— Instructions to follow —
Return all lines below containing the word "change".

═════ Source records ═════

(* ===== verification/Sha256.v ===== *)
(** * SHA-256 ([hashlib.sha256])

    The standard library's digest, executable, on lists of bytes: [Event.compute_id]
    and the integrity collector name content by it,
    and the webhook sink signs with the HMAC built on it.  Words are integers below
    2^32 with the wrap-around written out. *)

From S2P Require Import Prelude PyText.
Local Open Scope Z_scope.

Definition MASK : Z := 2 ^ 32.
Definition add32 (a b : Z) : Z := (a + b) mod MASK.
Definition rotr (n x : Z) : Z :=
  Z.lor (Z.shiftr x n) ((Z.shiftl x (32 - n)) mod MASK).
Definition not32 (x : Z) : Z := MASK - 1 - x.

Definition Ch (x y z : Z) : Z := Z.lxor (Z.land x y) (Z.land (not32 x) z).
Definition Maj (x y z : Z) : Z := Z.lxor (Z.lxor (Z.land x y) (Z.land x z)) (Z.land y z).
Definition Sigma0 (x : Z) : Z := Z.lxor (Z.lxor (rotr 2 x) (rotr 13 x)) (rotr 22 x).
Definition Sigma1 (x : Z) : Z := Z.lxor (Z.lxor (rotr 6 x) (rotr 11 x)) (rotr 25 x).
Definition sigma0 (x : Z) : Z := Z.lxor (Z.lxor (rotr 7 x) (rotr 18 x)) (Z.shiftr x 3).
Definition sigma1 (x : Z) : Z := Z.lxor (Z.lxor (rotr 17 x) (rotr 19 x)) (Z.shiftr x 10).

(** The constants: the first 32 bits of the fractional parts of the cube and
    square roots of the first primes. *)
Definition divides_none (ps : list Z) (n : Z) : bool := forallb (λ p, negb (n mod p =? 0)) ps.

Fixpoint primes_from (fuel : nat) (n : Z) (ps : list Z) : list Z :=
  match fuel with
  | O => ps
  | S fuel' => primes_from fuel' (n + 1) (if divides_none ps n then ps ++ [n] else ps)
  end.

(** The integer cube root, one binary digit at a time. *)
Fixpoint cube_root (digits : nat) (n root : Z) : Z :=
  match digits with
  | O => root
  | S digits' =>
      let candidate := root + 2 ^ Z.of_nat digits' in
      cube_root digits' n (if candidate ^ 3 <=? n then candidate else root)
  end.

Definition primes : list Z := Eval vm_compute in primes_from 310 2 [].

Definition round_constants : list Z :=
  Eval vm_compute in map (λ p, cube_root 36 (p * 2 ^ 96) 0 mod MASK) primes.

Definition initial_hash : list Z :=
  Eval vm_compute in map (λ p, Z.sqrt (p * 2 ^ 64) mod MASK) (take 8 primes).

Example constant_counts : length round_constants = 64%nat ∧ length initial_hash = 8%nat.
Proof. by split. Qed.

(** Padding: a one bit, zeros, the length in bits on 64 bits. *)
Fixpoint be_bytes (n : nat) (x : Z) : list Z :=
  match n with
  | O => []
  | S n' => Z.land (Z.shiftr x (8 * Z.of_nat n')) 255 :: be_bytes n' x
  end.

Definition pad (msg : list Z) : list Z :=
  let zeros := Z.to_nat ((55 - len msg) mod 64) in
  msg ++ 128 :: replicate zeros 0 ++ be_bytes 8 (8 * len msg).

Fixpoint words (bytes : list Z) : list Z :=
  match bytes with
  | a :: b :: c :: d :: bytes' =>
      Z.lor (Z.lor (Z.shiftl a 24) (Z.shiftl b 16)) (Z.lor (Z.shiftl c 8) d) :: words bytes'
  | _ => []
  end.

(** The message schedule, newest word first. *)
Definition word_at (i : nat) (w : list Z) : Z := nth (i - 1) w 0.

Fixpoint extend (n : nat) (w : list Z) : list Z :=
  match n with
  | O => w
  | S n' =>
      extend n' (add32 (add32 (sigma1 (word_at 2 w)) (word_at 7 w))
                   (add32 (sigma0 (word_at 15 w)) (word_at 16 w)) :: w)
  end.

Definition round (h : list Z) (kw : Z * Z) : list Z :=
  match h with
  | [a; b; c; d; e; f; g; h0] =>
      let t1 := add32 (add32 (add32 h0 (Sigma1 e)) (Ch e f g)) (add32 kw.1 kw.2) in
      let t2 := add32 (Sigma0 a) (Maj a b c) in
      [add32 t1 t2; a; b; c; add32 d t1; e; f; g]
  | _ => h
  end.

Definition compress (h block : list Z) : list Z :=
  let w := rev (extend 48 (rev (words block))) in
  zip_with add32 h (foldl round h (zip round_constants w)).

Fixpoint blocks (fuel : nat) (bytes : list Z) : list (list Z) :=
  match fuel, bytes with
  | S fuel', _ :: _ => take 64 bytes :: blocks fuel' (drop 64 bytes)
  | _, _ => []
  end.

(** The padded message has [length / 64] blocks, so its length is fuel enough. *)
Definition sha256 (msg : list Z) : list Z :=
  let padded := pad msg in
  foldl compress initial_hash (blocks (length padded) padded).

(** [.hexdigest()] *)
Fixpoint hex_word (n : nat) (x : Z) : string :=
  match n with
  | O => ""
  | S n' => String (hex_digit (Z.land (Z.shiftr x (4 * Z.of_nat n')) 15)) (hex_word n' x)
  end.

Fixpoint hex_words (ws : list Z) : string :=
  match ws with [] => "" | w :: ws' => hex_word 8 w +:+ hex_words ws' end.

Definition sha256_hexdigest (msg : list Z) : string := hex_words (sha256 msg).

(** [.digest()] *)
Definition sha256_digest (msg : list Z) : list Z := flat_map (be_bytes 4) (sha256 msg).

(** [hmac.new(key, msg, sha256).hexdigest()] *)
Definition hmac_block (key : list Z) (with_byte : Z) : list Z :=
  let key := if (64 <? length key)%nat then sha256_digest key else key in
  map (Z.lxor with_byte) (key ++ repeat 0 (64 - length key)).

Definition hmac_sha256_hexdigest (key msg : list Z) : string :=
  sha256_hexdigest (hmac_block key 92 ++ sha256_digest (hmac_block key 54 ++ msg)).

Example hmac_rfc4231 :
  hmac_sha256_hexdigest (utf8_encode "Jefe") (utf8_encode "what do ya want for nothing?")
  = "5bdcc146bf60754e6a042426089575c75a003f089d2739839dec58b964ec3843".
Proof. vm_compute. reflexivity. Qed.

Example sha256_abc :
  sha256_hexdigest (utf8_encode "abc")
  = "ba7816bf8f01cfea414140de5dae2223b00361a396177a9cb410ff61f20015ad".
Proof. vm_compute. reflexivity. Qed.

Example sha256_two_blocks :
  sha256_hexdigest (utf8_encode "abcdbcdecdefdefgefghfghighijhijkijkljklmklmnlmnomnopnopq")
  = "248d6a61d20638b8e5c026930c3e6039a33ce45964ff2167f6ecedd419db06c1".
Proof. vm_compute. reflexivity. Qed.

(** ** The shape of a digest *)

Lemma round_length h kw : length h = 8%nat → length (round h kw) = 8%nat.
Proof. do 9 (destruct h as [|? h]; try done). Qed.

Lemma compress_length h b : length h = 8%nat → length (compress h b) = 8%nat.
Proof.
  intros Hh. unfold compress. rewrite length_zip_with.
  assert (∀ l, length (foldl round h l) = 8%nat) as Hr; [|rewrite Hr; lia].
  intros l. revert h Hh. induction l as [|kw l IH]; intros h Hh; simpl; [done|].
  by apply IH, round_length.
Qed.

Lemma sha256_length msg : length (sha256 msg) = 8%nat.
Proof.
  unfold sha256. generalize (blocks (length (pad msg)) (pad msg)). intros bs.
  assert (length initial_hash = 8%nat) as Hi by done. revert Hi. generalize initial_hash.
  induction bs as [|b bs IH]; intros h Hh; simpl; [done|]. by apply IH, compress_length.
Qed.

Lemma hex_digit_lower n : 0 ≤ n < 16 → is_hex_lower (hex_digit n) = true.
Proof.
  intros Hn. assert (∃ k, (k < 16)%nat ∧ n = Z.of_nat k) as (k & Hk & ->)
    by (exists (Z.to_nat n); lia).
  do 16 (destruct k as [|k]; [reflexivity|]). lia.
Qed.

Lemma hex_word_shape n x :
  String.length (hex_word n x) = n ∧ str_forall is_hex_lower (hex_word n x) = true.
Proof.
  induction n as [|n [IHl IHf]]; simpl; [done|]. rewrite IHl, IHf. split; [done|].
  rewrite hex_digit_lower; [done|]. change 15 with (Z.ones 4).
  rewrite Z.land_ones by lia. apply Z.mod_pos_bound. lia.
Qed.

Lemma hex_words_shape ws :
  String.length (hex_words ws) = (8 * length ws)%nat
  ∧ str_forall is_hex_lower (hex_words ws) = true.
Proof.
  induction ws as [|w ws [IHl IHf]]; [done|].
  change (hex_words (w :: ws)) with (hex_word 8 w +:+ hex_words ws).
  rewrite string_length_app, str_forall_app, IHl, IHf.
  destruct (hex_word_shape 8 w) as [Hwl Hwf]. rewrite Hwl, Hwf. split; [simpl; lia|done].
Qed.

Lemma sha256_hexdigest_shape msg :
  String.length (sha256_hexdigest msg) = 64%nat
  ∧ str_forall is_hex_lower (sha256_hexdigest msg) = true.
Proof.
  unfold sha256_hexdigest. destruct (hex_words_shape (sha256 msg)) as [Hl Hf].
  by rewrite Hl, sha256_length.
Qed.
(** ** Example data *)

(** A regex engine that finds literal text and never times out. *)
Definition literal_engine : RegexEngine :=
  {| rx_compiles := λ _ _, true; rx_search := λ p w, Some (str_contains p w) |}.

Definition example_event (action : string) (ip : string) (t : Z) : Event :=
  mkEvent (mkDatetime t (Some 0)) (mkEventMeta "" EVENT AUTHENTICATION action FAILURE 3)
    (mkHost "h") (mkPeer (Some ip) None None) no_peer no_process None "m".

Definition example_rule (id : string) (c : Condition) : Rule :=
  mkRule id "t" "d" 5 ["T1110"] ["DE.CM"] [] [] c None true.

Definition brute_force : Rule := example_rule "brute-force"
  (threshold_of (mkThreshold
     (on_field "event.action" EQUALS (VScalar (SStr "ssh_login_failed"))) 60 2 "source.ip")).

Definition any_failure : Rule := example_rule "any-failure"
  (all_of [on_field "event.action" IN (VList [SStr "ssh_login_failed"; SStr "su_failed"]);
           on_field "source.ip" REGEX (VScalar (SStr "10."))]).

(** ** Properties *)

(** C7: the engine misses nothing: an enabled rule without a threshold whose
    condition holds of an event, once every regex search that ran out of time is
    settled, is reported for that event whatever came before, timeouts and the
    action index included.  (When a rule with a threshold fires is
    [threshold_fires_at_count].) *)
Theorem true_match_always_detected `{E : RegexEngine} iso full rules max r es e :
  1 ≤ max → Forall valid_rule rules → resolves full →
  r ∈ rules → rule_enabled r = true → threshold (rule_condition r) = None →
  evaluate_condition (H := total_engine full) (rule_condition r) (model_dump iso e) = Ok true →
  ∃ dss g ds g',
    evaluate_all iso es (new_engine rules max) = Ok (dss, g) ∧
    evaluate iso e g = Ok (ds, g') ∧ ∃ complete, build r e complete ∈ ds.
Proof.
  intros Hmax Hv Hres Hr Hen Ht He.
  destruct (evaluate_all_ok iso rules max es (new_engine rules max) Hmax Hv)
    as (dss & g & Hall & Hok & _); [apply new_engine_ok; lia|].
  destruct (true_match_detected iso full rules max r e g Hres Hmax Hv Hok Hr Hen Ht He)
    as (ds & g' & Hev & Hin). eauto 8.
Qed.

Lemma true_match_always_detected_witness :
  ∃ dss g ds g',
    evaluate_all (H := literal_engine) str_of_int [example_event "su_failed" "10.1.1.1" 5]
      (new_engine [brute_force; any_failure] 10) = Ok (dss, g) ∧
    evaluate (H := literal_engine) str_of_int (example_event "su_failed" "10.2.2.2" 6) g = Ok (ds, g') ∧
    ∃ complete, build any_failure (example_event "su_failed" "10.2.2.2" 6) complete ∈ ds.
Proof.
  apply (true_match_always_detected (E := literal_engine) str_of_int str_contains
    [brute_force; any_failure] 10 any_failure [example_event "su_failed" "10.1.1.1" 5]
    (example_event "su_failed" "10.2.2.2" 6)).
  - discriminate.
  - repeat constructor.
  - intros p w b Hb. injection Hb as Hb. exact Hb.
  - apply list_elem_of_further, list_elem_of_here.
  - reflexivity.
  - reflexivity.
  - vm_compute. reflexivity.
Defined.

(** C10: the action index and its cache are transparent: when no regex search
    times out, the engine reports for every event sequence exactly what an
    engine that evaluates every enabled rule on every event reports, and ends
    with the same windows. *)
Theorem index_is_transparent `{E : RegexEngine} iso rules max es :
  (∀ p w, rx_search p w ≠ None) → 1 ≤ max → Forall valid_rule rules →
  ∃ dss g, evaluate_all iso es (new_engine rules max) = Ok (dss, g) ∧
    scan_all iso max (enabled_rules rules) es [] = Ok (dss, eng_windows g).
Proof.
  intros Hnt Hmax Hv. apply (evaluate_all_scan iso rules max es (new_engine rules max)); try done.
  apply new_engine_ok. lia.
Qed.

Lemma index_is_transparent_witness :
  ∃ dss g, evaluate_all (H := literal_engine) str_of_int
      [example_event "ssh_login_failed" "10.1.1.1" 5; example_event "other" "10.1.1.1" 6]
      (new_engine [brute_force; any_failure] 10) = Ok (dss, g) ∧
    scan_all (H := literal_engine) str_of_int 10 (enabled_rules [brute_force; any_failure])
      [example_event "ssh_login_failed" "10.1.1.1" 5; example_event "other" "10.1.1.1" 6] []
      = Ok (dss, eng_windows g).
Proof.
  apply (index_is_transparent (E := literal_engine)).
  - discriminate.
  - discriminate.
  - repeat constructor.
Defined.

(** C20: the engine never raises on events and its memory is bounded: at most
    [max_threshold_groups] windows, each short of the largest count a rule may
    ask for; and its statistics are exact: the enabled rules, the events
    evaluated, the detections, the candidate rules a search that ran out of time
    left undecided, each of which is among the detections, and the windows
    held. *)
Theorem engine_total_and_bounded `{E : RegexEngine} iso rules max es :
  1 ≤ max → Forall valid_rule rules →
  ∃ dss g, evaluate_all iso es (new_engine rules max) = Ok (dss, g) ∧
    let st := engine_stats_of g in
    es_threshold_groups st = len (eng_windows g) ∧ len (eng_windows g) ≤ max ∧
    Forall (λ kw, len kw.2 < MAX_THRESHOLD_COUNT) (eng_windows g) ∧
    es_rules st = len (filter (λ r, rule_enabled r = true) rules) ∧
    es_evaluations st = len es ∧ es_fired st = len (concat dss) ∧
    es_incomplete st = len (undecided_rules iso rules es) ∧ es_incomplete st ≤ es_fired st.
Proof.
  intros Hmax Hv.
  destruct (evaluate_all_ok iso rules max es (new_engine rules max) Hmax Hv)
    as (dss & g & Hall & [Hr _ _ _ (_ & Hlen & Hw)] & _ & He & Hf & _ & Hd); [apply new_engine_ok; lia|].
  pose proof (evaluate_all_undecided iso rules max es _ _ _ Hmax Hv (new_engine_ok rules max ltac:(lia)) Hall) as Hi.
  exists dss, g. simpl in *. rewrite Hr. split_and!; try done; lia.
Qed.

═════

— Your solution —
  rewrite hex_digit_lower; [done|]. change 15 with (Z.ones 4).
  change (hex_words (w :: ws)) with (hex_word 8 w +:+ hex_words ws).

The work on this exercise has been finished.